Corneal Lacerations

A corneal laceration is a cut or tear through the cornea, the clear part on the front of the eye.  A cat's claw could do it.   Cut all the way through it, and the inside of your eye starts going outside your eye.  Not good.

Stuff outside the eye, like bacteria, can go inside your eye.  Also not good.

Corneal laceration equals "an ocular emergency", meaning you need to get this handled fast or you are going to lose your eye.  You need to see an ophthalmologist right now.

What if you're a dog and the nearest veterinary ophthalmologist is 100 miles away three days a week (200 miles away the other four days)?  You're in deep chop suey, that's what.  Does your local veterinarian have the expertise, the steady hands, and the necessary magnification to see what he's doing?

7-0 vicryl (2) And does he have this?  This is what it takes to successfully suture the cornea back together. 7-0 means size 0000000 (smaller than 2, 1, 0, 00, etc.).  It means tiny.  It means eensie-weensie-beensie-teensie tiny.  Also, it has to have the special TG140-8 spatula point needle, which is flattened on the end to slip between the microscopically thin layers of the cornea instead of just punching holes in it.  You'll need a really tiny needle-holding-forceps, too, since the needle is a nearly invisible splinter.

7-0 & thumb(2) I have all that stuff on hand (and it's expensive to just keep lying around), and I've practiced, and I can do it.  Why?  Because some eyes can't wait and many clients cannot or will not travel to the ophthalmologist (and it used to be at least THREE hundred miles).  So I learned.  My problem is this:  I'm still no opthalmologist.

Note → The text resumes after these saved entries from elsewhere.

(** * The Proton acquisition pipeline of umu_proton.py

    A shallow embedding of [src/umu/umu_proton.py]: the release client
    ([_fetch_releases]), the archive fetcher with its digest check
    ([_fetch_proton]), extraction, the store updater ([_get_latest],
    [_update_proton], [_cleanup]), the fallback selector
    ([_get_from_steamcompat]) and the entry point ([get_umu_proton]).

    Python strings are [string] (one character per element), byte payloads
    are [list byte], dictionaries and directories are [gmap]s keyed by
    name.  Effects are threaded through a state-and-exception monad over a
    [World]; everything outside the process (the network, the download
    helper, the contents of an archive) is a field of a [Remote] record. *)

From Stdlib Require Import ZArith Ascii String Strings.Byte.
From stdpp Require Import base gmap strings list.

Local Open Scope Z_scope.

(** ** Python string methods used by the module *)

Module Py.

Fixpoint startswith (s p : string) : bool :=
  match p, s with
  | EmptyString, _ => true
  | String _ _, EmptyString => false
  | String a p', String b s' => Ascii.eqb a b && startswith s' p'
  end.

Fixpoint take (n : nat) (s : string) : string :=
  match n, s with
  | O, _ => EmptyString
  | S _, EmptyString => EmptyString
  | S n', String a s' => String a (take n' s')
  end.

Fixpoint drop (n : nat) (s : string) : string :=
  match n, s with
  | O, _ => s
  | S _, EmptyString => EmptyString
  | S n', String _ s' => drop n' s'
  end.

(** [s.endswith(p)]: the last [len(p)] characters of [s] are [p]. *)
Definition endswith (s p : string) : bool :=
  (String.length p <=? String.length s)%nat
  && String.eqb (drop (String.length s - String.length p) s) p.

(** [s.find(sub)]: index of the first occurrence, [-1] when there is none. *)
Fixpoint find_from (i : Z) (s sub : string) : Z :=
  if startswith s sub then i
  else match s with
       | EmptyString => -1
       | String _ s' => find_from (i + 1) s' sub
       end.

Definition find (s sub : string) : Z := find_from 0 s sub.

(** [s[:i]], with Python's treatment of a negative bound. *)
Definition slice_to (s : string) (i : Z) : string :=
  if i <? 0
  then take (Z.to_nat (Z.max 0 (Z.of_nat (String.length s) + i))) s
  else take (Z.to_nat i) s.

(** Truthiness of [d.get(k)] for a string-valued entry. *)
Definition truthy (o : option string) : bool :=
  match o with
  | Some (String _ _) => true
  | _ => false
  end.

End Py.

(** ** Exceptions and results *)

(** What a [ValueError] of this module is about. *)
Inductive value_error :=
| SchemeNotHttps (urls : list string)
| DigestsMismatched (proton : string).

(** The exception classes that the module raises, catches, or lets through.
    [UnicodeDecodeError] is a subclass of [ValueError], [IncompleteRead] of
    [HTTPException], [HTTPError] of [URLError], and [URLError],
    [FileNotFoundError] of [OSError]. *)
Inductive exn :=
| ValueError (what : value_error)
| UnicodeDecodeError
| KeyboardInterrupt
| HTTPException (status : Z)
| IncompleteRead
| URLError
| HTTPError (status : Z)
| OSError
| FileNotFoundError
| RuntimeError
| IndexError
| ReadError.

Definition is_ValueError (e : exn) : bool :=
  match e with ValueError _ | UnicodeDecodeError => true | _ => false end.

Definition is_KeyboardInterrupt (e : exn) : bool :=
  match e with KeyboardInterrupt => true | _ => false end.

Definition is_HTTPException (e : exn) : bool :=
  match e with HTTPException _ | IncompleteRead => true | _ => false end.

Definition is_URLError (e : exn) : bool :=
  match e with URLError | HTTPError _ => true | _ => false end.

Inductive result (A : Type) :=
| Ret (a : A)
| Raise (e : exn).
Arguments Ret {A} a.
Arguments Raise {A} e.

Today I saw a German Shepherd who put his head in front of a moving car last night.  His eye has been bleeding.  Usually this means that the eyelids or the skin around the eye is injured — it wouldn't be the eye itself that was bleeding… usually.  This guy's eye had a dark red instead of a white, and his cornea was split horizontally about 2/3 of the way across.  His iris had popped forward to plug the hole (which is where the blood had been coming from — cornea has no blood vessels, iris has lots of them). 

It happened last night.   The cornea wasn't cut.  The eyeball was hit so hard that it burst.  The rest of the eye structures can't be in good shape.  Regardless of who works on this eye, there's a good chance he'll wind up losing it, but they really should see a veterinary ophthalmologist.   Money is an issue, and travel is an issue. So, I sewed his cornea back together and put his iris back inside, and filled him full of anti-inflammatories and antibiotics and we'll see what happens.  He won't see what happens, at least out of that eye.  We'll probably wind up taking it out when it goes to heck, but they wanted to try.

If it does okay, I'll post a follow-up picture.  If not, well…

4 thoughts on “Corneal Lacerations

  1. Esmee says:

    Man, just reading about that makes me want to run away shrieking — there is a reason I discounted a career in veterinary medicine early on. Poor guy, hope he keeps his head away from cars in the future…

  2. WEL says:

    MAXIDEX DEXAMEThASONE WARNING

    I had eye surgery and in the post-op pack was MAXIDEX(dexamethasone) drops by ALCON LABS.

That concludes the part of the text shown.